• [Collected data entries]:
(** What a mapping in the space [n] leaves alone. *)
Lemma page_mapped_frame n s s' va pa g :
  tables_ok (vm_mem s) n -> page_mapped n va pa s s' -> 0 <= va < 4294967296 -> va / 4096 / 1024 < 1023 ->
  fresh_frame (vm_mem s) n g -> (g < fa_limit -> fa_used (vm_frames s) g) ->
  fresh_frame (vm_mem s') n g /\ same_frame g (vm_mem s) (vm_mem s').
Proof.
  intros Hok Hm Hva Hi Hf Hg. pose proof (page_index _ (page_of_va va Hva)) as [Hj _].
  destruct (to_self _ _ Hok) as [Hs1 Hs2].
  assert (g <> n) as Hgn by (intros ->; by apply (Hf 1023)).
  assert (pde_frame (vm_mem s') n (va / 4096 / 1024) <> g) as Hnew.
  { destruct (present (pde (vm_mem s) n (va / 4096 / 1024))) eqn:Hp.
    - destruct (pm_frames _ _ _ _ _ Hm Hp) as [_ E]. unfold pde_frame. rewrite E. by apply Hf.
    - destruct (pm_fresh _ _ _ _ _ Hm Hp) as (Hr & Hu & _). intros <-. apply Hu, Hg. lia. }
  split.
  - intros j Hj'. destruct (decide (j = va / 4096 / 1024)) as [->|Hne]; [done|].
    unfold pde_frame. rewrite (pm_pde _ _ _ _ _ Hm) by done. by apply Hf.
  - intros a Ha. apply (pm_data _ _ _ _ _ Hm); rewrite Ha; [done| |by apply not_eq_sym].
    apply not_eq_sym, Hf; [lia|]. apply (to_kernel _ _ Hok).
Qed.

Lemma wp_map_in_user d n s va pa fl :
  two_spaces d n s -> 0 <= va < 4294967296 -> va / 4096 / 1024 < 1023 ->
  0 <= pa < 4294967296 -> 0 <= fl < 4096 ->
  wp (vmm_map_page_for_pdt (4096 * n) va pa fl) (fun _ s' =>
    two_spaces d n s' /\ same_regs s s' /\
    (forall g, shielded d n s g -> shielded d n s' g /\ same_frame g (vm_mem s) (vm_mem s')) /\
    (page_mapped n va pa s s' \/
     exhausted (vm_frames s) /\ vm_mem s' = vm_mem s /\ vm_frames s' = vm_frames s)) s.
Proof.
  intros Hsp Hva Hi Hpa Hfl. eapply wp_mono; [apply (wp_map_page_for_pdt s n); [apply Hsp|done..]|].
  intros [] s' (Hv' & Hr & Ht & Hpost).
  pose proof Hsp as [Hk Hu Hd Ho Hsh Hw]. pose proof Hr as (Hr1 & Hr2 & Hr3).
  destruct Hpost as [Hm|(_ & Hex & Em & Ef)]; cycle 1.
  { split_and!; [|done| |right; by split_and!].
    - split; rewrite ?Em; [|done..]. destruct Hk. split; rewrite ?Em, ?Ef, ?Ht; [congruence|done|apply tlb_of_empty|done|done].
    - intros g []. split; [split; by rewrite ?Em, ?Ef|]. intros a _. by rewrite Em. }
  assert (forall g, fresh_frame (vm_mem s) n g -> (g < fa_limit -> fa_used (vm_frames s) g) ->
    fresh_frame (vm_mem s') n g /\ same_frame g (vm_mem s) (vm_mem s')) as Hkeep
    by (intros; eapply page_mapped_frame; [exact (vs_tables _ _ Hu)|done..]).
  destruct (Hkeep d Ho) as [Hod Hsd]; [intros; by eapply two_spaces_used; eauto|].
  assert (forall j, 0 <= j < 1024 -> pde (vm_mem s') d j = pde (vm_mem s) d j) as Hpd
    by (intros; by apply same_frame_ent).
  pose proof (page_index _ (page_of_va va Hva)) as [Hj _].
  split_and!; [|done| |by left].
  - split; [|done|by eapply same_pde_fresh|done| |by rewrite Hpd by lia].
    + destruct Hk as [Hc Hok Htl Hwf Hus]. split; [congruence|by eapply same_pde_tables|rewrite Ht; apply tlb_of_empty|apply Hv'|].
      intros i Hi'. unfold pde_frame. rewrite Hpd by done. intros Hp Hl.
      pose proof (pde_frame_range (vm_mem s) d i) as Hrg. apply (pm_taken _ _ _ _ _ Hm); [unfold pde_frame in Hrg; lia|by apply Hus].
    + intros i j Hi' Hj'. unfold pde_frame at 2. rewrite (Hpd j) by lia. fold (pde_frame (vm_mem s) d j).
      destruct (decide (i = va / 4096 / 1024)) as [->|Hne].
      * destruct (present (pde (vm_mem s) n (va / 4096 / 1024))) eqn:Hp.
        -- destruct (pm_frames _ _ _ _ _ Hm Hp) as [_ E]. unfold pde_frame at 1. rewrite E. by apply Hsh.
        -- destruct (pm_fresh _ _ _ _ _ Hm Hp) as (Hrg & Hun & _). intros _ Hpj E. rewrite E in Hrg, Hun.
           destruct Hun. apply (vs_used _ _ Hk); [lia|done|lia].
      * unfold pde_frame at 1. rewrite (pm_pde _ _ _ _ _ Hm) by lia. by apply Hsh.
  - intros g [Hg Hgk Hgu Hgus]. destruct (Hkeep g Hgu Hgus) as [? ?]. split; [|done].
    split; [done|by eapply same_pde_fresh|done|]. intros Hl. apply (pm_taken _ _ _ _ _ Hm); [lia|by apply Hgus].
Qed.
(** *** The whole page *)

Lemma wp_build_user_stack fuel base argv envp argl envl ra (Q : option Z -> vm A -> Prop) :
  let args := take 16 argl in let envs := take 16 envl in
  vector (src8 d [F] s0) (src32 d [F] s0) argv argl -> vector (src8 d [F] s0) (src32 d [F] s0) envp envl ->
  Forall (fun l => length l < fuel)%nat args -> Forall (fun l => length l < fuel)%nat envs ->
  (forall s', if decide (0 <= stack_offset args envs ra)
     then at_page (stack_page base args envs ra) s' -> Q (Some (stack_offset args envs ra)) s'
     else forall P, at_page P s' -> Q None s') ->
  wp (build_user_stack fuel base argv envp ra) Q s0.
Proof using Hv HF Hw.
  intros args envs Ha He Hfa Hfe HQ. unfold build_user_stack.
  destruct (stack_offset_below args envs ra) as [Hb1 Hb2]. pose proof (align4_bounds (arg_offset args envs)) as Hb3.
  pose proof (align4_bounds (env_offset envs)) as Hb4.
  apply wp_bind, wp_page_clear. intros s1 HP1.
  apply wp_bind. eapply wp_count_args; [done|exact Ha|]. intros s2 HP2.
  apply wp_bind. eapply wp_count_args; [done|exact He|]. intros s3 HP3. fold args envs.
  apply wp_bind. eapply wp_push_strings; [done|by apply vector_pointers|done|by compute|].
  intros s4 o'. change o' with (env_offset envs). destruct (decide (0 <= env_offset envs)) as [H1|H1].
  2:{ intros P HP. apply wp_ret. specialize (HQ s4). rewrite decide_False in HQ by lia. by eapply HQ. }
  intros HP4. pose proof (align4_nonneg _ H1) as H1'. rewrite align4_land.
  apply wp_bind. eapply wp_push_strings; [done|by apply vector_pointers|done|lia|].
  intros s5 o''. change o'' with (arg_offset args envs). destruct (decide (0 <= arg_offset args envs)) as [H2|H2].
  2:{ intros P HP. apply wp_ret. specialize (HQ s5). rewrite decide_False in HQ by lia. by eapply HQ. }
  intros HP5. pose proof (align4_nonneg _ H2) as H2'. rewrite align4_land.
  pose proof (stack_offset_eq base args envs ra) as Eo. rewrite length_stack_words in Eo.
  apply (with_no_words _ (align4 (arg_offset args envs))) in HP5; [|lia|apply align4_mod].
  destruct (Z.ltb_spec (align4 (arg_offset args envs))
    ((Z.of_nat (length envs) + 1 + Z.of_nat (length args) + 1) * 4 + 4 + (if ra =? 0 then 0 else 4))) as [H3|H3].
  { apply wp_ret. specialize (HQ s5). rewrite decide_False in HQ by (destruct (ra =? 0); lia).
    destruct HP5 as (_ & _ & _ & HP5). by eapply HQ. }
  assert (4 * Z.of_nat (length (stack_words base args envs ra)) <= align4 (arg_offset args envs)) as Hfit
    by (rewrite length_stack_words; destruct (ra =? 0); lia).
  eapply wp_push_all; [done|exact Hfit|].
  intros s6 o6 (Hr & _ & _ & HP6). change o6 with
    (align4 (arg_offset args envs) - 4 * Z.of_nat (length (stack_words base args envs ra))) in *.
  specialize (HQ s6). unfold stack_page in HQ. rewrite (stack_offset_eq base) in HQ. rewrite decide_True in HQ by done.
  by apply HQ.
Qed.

• [Required work]: Write down exactly the span of lines above from the one containing "0 <= pa < 4294967296 -> 0 <= fl < 4096 ->" to the one containing "[|done| |right; by split_and!].", both ends included.

• [Solution for this exercise]:
  0 <= pa < 4294967296 -> 0 <= fl < 4096 ->
  wp (vmm_map_page_for_pdt (4096 * n) va pa fl) (fun _ s' =>
    two_spaces d n s' /\ same_regs s s' /\
    (forall g, shielded d n s g -> shielded d n s' g /\ same_frame g (vm_mem s) (vm_mem s')) /\
    (page_mapped n va pa s s' \/
     exhausted (vm_frames s) /\ vm_mem s' = vm_mem s /\ vm_frames s' = vm_frames s)) s.
Proof.
  intros Hsp Hva Hi Hpa Hfl. eapply wp_mono; [apply (wp_map_page_for_pdt s n); [apply Hsp|done..]|].
  intros [] s' (Hv' & Hr & Ht & Hpost).
  pose proof Hsp as [Hk Hu Hd Ho Hsh Hw]. pose proof Hr as (Hr1 & Hr2 & Hr3).
  destruct Hpost as [Hm|(_ & Hex & Em & Ef)]; cycle 1.
  { split_and!; [|done| |right; by split_and!].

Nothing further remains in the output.